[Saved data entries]
Lemma run_serial_is_faulty u : lcr u = 3 -> exists u',
  serial_is_faulty SERIAL_COM1_BASE u = Ret (0, u') /\ lcr u' = 3 /\ mcr u' = 0x0F /\ sent u' = sent u /\
  dll u' = dll u /\ dlm u' = dlm u.
Proof.
  intros E. destruct u as [a b c d e f g l]. cbn [lcr] in E. subst e.
  exists (mkUart a b c d 3 0x0F 0xAE l). split; [|done]. vm_compute. reflexivity.
Qed.

(** The port after more characters. *)
Definition more (l : list Z) (u : uart) : uart := u <| sent := sent u ++ l |>.

Lemma more_more l1 l2 u : more l2 (more l1 u) = more (l1 ++ l2) u.
Proof. destruct u. unfold more, update. cbn. by rewrite app_assoc. Qed.

Lemma wp_uart_write polls l u (Q : unit -> uart -> Prop) :
  (0 < polls)%nat -> latch u = false -> loopback u = false -> Forall (fun c => 0 < c < 256) l ->
  Q tt (more l u) -> wp (serial_write polls SERIAL_COM1_BASE l) Q u.
Proof.
  intros Hp H1 H2 Hl. revert u H1 H2 Q. induction Hl as [|c l Hc _ IH]; intros u H1 H2 Q HQ; cbn [serial_write].
  - apply wp_ret. unfold more in HQ. rewrite app_nil_r in HQ. by destruct u.
  - rewrite (proj2 (Z.eqb_neq c 0)) by lia. unfold serial_write_char. destruct polls as [|polls]; [lia|].
    apply wp_bind, wp_bind. cbn [iter]. apply wp_bind. unfold serial_is_transmit_fifo_empty. do 2 apply wp_bind.
    apply wp_gets. change (SERIAL_COM1_BASE + 5) with 0x3FD. cbv beta. cbn [Z.eqb Pos.eqb]. apply wp_ret. cbn [Z.eqb Z.land Pos.land].
    do 2 apply wp_ret. apply wp_modify. change (SERIAL_COM1_BASE =? 0x3F8) with true. cbv iota. rewrite H1, H2, (u8_small c) by lia.
    change (u <| sent := sent u ++ [c] |>) with (more [c] u).
    apply IH; [exact H1|exact H2|]. rewrite more_more. exact HQ.
Qed.

(** ** The run of the kernel *)

(** The table of segments: null, flat code and data for the kernel and for the user,
    and a task state of no size. *)
Definition fishbone_gdt : list gdt_entry :=
  [null_gdt_entry; mkGdtEntry 0xFFFF 0 0 0x9A 0xCF 0; mkGdtEntry 0xFFFF 0 0 0x92 0xCF 0;
   mkGdtEntry 0xFFFF 0 0 0xFA 0xCF 0; mkGdtEntry 0xFFFF 0 0 0xF2 0xCF 0; mkGdtEntry 0 0 0 0x89 0 0].

Definition boot_text : list Z := chars "[INFO] GDT initialized
[INFO] IDT initialized
fishboneOS booting
".
Definition test_text : list Z := chars "[TEST_START] serial_loopback
[TEST_PASS] serial_loopback: COM1 loopback verified
[TEST_START] boot_message
[TEST_PASS] boot_message: Boot message queued
[TEST_START] divide_by_zero
[TEST_PASS] divide_by_zero: Exception handled successfully
[TEST_END]
".

Section run.
Context (polls : nat) (Hpolls : (0 < polls)%nat) (gdt_address idt_address h0 : Z) (Hh0 : 0 <= h0 < 4294967296).
Abbreviation state := (fishbone uart).

(** The port after [serial_init] on [u], and [log] since then. *)
Record port_ok (u : uart) (log : list Z) (p : uart) : Prop := {
  po_ready : uart_ready u p;
  po_sent : sent p = sent u ++ log;
}.

Definition printable (l : list Z) : bool := forallb (fun c => (0 <? c) && (c <? 256)) l.

Lemma wp_say u log str (s : state) (Q : unit -> state -> Prop) :
  port_ok u log (ports s) -> printable (chars str) = true ->
  (forall p, port_ok u (log ++ chars str) p -> Q tt (s <| ports := p |>)) ->
  wp (serial_puts polls str) Q s.
Proof using Hpolls.
  intros [(H1 & H2 & H3 & H4) Hs] Hl HQ. unfold serial_puts, on_ports. apply wp_zoom.
  apply wp_uart_write; [done|unfold latch; by rewrite H1|unfold loopback; by rewrite H2| |].
  - apply list.Forall_forall. intros c Hc%list_elem_of_In. unfold printable in Hl. rewrite forallb_forall in Hl.
    apply Hl in Hc. lia.
  - apply HQ. split; [done|]. change (sent (more (chars str) (ports s))) with (sent (ports s) ++ chars str).
    by rewrite Hs, <- app_assoc.
Qed.

Lemma run_gdt_init (s : state) : gdt_init gdt_address s =
  Ret (tt, s <| gdt_ptr := (47, gdt_address) |> <| gdt_entries := fishbone_gdt |>
             <| reg_gdtr := Some (47, gdt_address) |> <| reg_tr := 0x2B |>).
Proof using Type. destruct s. vm_compute. reflexivity. Qed.

(** Gate 0 leads to the entry point; the other gates are absent. *)
Definition fishbone_idt : list idt_entry := idt_gate h0 0x08 0x8E :: replicate 255 null_idt_entry.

→ **What is required**: Beginning with the line that has "[TEST_START] divide_by_zero" and ending with the line that has "Abbreviation state := (fishbone uart).", set down the lines above exactly and include no others.

→ **Result for this exercise**:
[TEST_START] divide_by_zero
[TEST_PASS] divide_by_zero: Exception handled successfully
[TEST_END]
".

Section run.
Context (polls : nat) (Hpolls : (0 < polls)%nat) (gdt_address idt_address h0 : Z) (Hh0 : 0 <= h0 < 4294967296).
Abbreviation state := (fishbone uart).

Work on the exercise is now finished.